El sonido del teléfono que tenía encima de la mesita de noche lo interrumpió. Megan lo miró.

—No será Scull, ¿verdad? No va a tener la cara de llamarte para localizarme, ¿no?

—No pondría la mano en el fuego —dijo Blackburn, que se encogió de hombros, cogió el teléfono y tapó el micrófono con la mano—. Si fuese él, ¿quieres que lo mande a hacer puñetas?

—Si es él, seré yo quien lo mande a hacer puñetas.

Max esbozó una sonrisa y contestó.

—¿Diga?

—Perdone que lo moleste, Max. Ya sé que en Kaliningrado es muy temprano, pero se trata de algo muy importante —dijo la voz al otro lado de la línea.

—No, no se preocupe —repuso Blackburn.

Se volvió hacia Megan, tapó el micrófono y musitó: «Gordian.»

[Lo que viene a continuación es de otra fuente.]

(** *** The same, by address blocks

    An address as a number, and a block as a prefix of so many bits. *)

Definition v4_value (a : Ipv4Addr) : Z := ((oct0 a * 256 + oct1 a) * 256 + oct2 a) * 256 + oct3 a.
Definition v6_value (a : Ipv6Addr) : Z := fold_left (fun acc s => acc * 65536 + s) a 0.

Definition in_block (bits : Z) (x : Z) (b : Z * Z) : bool :=
  x / 2 ^ (bits - b.2) =? b.1 / 2 ^ (bits - b.2).

Definition block (text : string) (len : Z) : Z * Z :=
  (match parse_ip text with Some (V4 a) => v4_value a | Some (V6 a) => v6_value a | None => 0 end, len).

Definition reserved_v4 : list (Z * Z) :=
  [block "10.0.0.0" 8; block "172.16.0.0" 12; block "192.168.0.0" 16; block "127.0.0.0" 8;
   block "169.254.0.0" 16; block "255.255.255.255" 32; block "192.0.2.0" 24; block "198.51.100.0" 24;
   block "203.0.113.0" 24; block "0.0.0.0" 32; block "224.0.0.0" 4; block "100.64.0.0" 10;
   block "198.18.0.0" 15; block "192.0.0.0" 24].

Definition reserved_v6 : list (Z * Z) :=
  [block "::1" 128; block "::" 128; block "ff00::" 8; block "fe80::" 10; block "fc00::" 7; block "100::" 64].

Definition mapped_v6 : Z * Z := block "::ffff:0.0.0.0" 96.

(** An address no server should be made to dial. *)
Definition reserved (ip : IpAddr) : bool :=
  match ip with
  | V4 a => existsb (in_block 32 (v4_value a)) reserved_v4
  | V6 a =>
      existsb (in_block 128 (v6_value a)) reserved_v6
      || (in_block 128 (v6_value a) mapped_v6 && existsb (in_block 32 (v6_value a mod 2 ^ 32)) reserved_v4)
  end.

(** The bits of a number below [2 ^ n] above bit [k]. *)
Lemma high_bits n k x :
  0 <= k -> 0 <= n -> 0 <= x < 2 ^ n -> Z.land x (Z.ldiff (Z.ones n) (Z.ones k)) = x / 2 ^ k * 2 ^ k.
Proof.
  intros Hk Hn Hx. rewrite !Z.ldiff_land, Z.land_assoc, Z.land_ones, Z.mod_small by lia.
  by rewrite <- Z.ldiff_land, Z.ldiff_ones_r, Z.shiftl_mul_pow2, Z.shiftr_div_pow2 by lia.
Qed.

Lemma high_bits_test n k x m c :
  0 <= k -> 0 <= n -> 0 <= x < 2 ^ n -> m = Z.ldiff (Z.ones n) (Z.ones k) ->
  (Z.land x m =? c * 2 ^ k) = (x / 2 ^ k =? c).
Proof.
  intros Hk Hn Hx ->. rewrite high_bits by done. pose proof (Z.pow_pos_nonneg 2 k ltac:(lia) Hk).
  destruct (Z.eqb_spec (x / 2 ^ k) c) as [->|Hne]; [apply Z.eqb_refl|]. apply Z.eqb_neq. nia.
Qed.

Lemma land_cgnat x : octet x -> (Z.land x 192 =? 64) = (x / 64 =? 1).
Proof. intros Hx. by apply (high_bits_test 8 6 x 192 1). Qed.
Lemma inclusion_sound_witness :
  exists proof,
    verify_inclusion toy_sha256 (hybrid_leaf_hash toy_sha256 "dev-1" [x03]) proof 2 5
      (merkle_root toy_sha256 toy_leaves) = true
    /\ (toy_leaves !! 2%nat = Some (hybrid_leaf_hash toy_sha256 "dev-1" [x03])
        \/ collision toy_sha256 (tree_input toy_sha256 toy_leaves)
             (path_input toy_sha256 (hybrid_leaf_hash toy_sha256 "dev-1" [x03]) (rev proof) 2 5)).
Proof.
  exists (inclusion_proof_inner toy_sha256 toy_leaves 2). split; [vm_compute; reflexivity|].
  apply (inclusion_sound toy_sha256 toy_leaves _ (inclusion_proof_inner toy_sha256 toy_leaves 2)).
  - apply toy_sha256_len.
  - repeat constructor.
  - reflexivity.
  - vm_compute; repeat constructor.
  - vm_compute; reflexivity.
Defined.

Lemma tree_head_binding_witness :
  toy_leaves = toy_leaves \/
  collision toy_sha256 (tree_input toy_sha256 toy_leaves) (tree_input toy_sha256 toy_leaves).
Proof.
  apply (tree_head_binding toy_sha256 toy_leaves toy_leaves).
  - apply toy_sha256_len.
  - repeat constructor.
  - repeat constructor.
  - vm_compute; split; discriminate.
  - vm_compute; split; discriminate.
  - reflexivity.
Defined.

End Merkle.
(* ===== verification/KeyTransparency.v ===== *)
(** * Key transparency: the append-only log and the proofs of a bundle

    Models the database half of key-service/src/kt.rs: the [kt_leaves] table
    with its stored [tree_index], [db_ensure_leaf] (one transaction under an
    advisory lock), [db_get_all_leaves], [proofs_from_snapshot] and
    [build_kt_proofs]. The SQL statements are translated to functions on the
    list of rows. A statement may fail: [fault] says which one does, and a
    transaction that is not committed leaves the table as it was. Other requests
    append between the transactions of one [build_kt_proofs]; that interference
    is explicit. *)

From stdpp Require Import sorting.
From S2P Require Import Prelude Merkle ServerTrust.

Module KeyTransparency.
Import Merkle.

Definition LEAF_KIND_IDENTITY : Z := 0.
Definition LEAF_KIND_HYBRID : Z := 1.

(** A row of [kt_leaves], as migrations 044, 047 and 073 leave the table. *)
Record KtRow := {
  row_device_id : string;
  row_leaf_hash : bytes;
  row_leaf_kind : Z;
  row_tree_index : Z;
}.

Inductive kt_error :=
| DbError (context : string)
| LeafHashSize
| NoSuchIndex (index : Z).

(** ** SQL

    [SELECT .. ORDER BY tree_index DESC LIMIT 1] over the rows of a series. *)

Definition in_series (device_id : string) (leaf_kind : Z) (r : KtRow) : bool :=
  bool_decide (row_device_id r = device_id) && (row_leaf_kind r =? leaf_kind).

Definition order_desc_limit_1 (rows : list KtRow) : option KtRow :=
  fold_left (fun best r =>
    match best with
    | None => Some r
    | Some b => if row_tree_index b <? row_tree_index r then Some r else Some b
    end) rows None.

Definition select_latest (table : list KtRow) (device_id : string) (leaf_kind : Z)
    : option KtRow :=
  order_desc_limit_1 (List.filter (in_series device_id leaf_kind) table).

(** [COALESCE(MAX(tree_index), -1) + 1] *)
Definition next_tree_index (table : list KtRow) : Z :=
  fold_right (fun r m => Z.max (row_tree_index r) m) (-1) table + 1.

(** [ORDER BY tree_index ASC] *)
Definition tree_le (a b : KtRow) : Prop := row_tree_index a <= row_tree_index b.

#[export] Instance tree_le_dec a b : Decision (tree_le a b).
Proof. unfold tree_le. apply _. Defined.

#[export] Instance tree_le_trans : Transitive tree_le.
Proof. intros a b c. unfold tree_le. lia. Qed.

#[export] Instance tree_le_total : Total tree_le.
Proof. intros a b. unfold tree_le. lia. Qed.

Definition order_by_tree_index (table : list KtRow) : list KtRow :=
  merge_sort tree_le table.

Megan puso cara de extrañeza.

¿Eran figuraciones suyas o la imperturbable Megan Breen estaba azorada?, pensó Max. De pronto, recordó rumores de pasillo que aseguraban que Megan había intentado ligarse a Roger desde que entró en la empresa. ¿Sería cierto? Aunque así fuese, no era asunto suyo, ¿no? ¿Por qué iba sentirse herido?

—Se trata de la gente que Pete ha venido vigilando, Max —dijo Gordian—. Los que destrozaron la fiesta de Nochevieja.

—Aja.

—Tenemos descripciones, y los lugares de entrada y salida al país que utilizaron. Max se irguió.

—Creo que debería atender esta llamada desde mi despacho. Esta línea no es segura —dijo—. Voy a colgar, y lo llamaré inmediatamente.

—Bien. Llame usted —dijo Gordian, y colgó en seguida.

Blackburn retiró la sábana, puso los pies en el suelo y corrió a su armario.

—¿Y por qué tienes ahora tú tanta prisa? —exclamó Megan perpleja.

—Será mejor que te vistas —repuso él poniéndose los pantalones—. Te lo contaré por el camino.